Cai diventa spa In consiglio solo tre persone

Sgomberiamo subito il campo da un possibile equivoco: l’Andrea Guerra nominato ieri consigliere di amministrazione della neonata Cai-Compagnia aerea italiana spa, non è l’amministratore delegato di Luxottica, di cui è omonimo. È uno degli avvocati dello studio legale Pavesi Gitti Verzoni, uno degli advisor dell’operazione. Le cariche operative sono state affidate senza sorprese: Roberto Colaninno presidente, Rocco Sabelli amministratore delegato; il cda è composto di queste tre persone.
L’occasione ha visto raccolti numerosi soci (tra i quali lo stesso Colaninno, Marcellino Gavio, Fausto Marchionni per il gruppo Ligresti, Emilio Riva, Salvatore Mancuso di Equinox), insieme all’ad di Intesa Sanpaolo, Corrado Passera, al responsabile corporate Gaetano Miccichè, al consulente di Palazzo Chigi Bruno Ermolli.

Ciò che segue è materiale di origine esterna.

(** * mixing-api: the POST /mix pipeline of src/index.js

    A shallow embedding of the request handler of the audio mixing
    service (validation, stem download, ffmpeg argument construction,
    cleanup) and the properties of it that the specification states.

    JavaScript values are modelled as far as a decoded JSON body can
    produce them; strings are sequences of UTF-16 code units. *)

From Stdlib Require Import List NArith ZArith Bool Lia String Ascii.
From Stdlib Require DecimalNat.
Import ListNotations.

Set Implicit Arguments.

(* ================================================================== *)
(** ** JavaScript strings *)
(* ================================================================== *)

Module JSString.

(** A JavaScript string: its UTF-16 code units. *)
Definition jsstring := list N.

(** An ASCII literal of the source as a JavaScript string. *)
Definition str (s : string) : jsstring :=
  map N_of_ascii (list_ascii_of_string s).

Definition jsstring_eq_dec : forall a b : jsstring, {a = b} + {a <> b} :=
  list_eq_dec N.eq_dec.

(** [a === b] on strings. *)
Definition eqb (a b : jsstring) : bool :=
  if jsstring_eq_dec a b then true else false.

(** Decimal digits of a natural number, as [String(i)] prints an array
    index or a length. *)
Fixpoint uint_units (d : Decimal.uint) : jsstring :=
  match d with
  | Decimal.Nil => []
  | Decimal.D0 d => 48%N :: uint_units d
  | Decimal.D1 d => 49%N :: uint_units d
  | Decimal.D2 d => 50%N :: uint_units d
  | Decimal.D3 d => 51%N :: uint_units d
  | Decimal.D4 d => 52%N :: uint_units d
  | Decimal.D5 d => 53%N :: uint_units d
  | Decimal.D6 d => 54%N :: uint_units d
  | Decimal.D7 d => 55%N :: uint_units d
  | Decimal.D8 d => 56%N :: uint_units d
  | Decimal.D9 d => 57%N :: uint_units d
  end.

Definition dec (n : nat) : jsstring := uint_units (Nat.to_uint n).

(** [String.prototype.split] with a one-unit separator: the pieces
    between the occurrences of [sep]; never the empty list. *)
Fixpoint split (sep : N) (s : jsstring) : list jsstring :=
  match s with
  | [] => [[]]
  | c :: s' =>
      if N.eqb c sep then [] :: split sep s'
      else match split sep s' with
           | [] => [[c]]
           | p :: ps => (c :: p) :: ps
           end
  end.

(** ECMAScript WhiteSpace and LineTerminator code units, the ones
    [String.prototype.trim] removes. *)
Definition isWhiteSpace (c : N) : bool :=
  existsb (N.eqb c)
    [9; 10; 11; 12; 13; 32; 160; 5760;
     8192; 8193; 8194; 8195; 8196; 8197; 8198; 8199; 8200; 8201; 8202;
     8232; 8233; 8239; 8287; 12288; 65279]%N.

Fixpoint trimStart (s : jsstring) : jsstring :=
  match s with
  | [] => []
  | c :: s' => if isWhiteSpace c then trimStart s' else s
  end.

Definition trimEnd (s : jsstring) : jsstring := rev (trimStart (rev s)).

Definition trim (s : jsstring) : jsstring := trimEnd (trimStart s).

(** [Array.prototype.join] on strings. *)
Fixpoint join (sep : jsstring) (l : list jsstring) : jsstring :=
  match l with
  | [] => []
  | [x] => x
  | x :: rest => x ++ sep ++ join sep rest
  end.

End JSString.
Export JSString.

(* ================================================================== *)
(** ** Exceptions *)
(* ================================================================== *)

(** What a [throw] carries: the engine's TypeError or an [Error] built
    by the program or by a library, with its [message]. *)
Inductive JSError : Type :=
| TypeError (message : jsstring)
| Error (message : jsstring).

Definition error_message (e : JSError) : jsstring :=
  match e with
  | TypeError m => m
  | Error m => m
  end.

Inductive result (A : Type) : Type :=
| Ok (a : A)
| Throw (e : JSError).
Arguments Ok {A} a.
Arguments Throw {A} e.

Definition rbind {A B} (r : result A) (k : A -> result B) : result B :=
  match r with
  | Ok a => k a
  | Throw e => Throw e
  end.

Declare Scope result_scope.
Delimit Scope result_scope with result.
Notation "'let?' x ':=' r 'in' k" := (rbind r (fun x => k))
  (at level 10, x name, r at level 100, k at level 200) : result_scope.
Open Scope result_scope.

(* ================================================================== *)
(** ** JavaScript values of a decoded JSON body *)
(* ================================================================== *)

Module JSValues.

L’assemblea, oltre a indicare i vertici, ha dato il via libera formale alle due proposte d’acquisto preliminari all’attività della società: quella su una parte degli asset di Alitalia, presentata lunedì al commissario straordinario Augusto Fantozzi; e quella, messa a punto nei giorni scorsi, presentata a Carlo Toto per l’acquisto dell’intera Ap Holding, la controllante di Air One. Nella nota diffusa al termine dell’assemblea è stato specificato che, alla data dell’acquisto, la holding deterrà l’intero capitale della compagnia aerea, mentre oggi il suo controllo, pur schiacciante, si ferma al 99,7 per cento. Cai acquisterà l’azienda Air One, compresi gli attuali 57 aerei: 20 Airbus 320, 10 Bombardier Crj, 28 Boeing 737 già in via di sostituzione. Fuori dal perimetro dovrebbe rimanere l’attività svolta con due aerei executive, certamente incoerente con quella di Alitalia. Ordini e opzioni per i nuovi aerei resteranno nelle mani di Carlo Toto, nella capogruppo di tutte le sue attività: si tratta di 70 Airbus 320, 12 330, 12 350, attesi nell’arco di alcuni anni. Toto li affitterà alla nuova compagnia.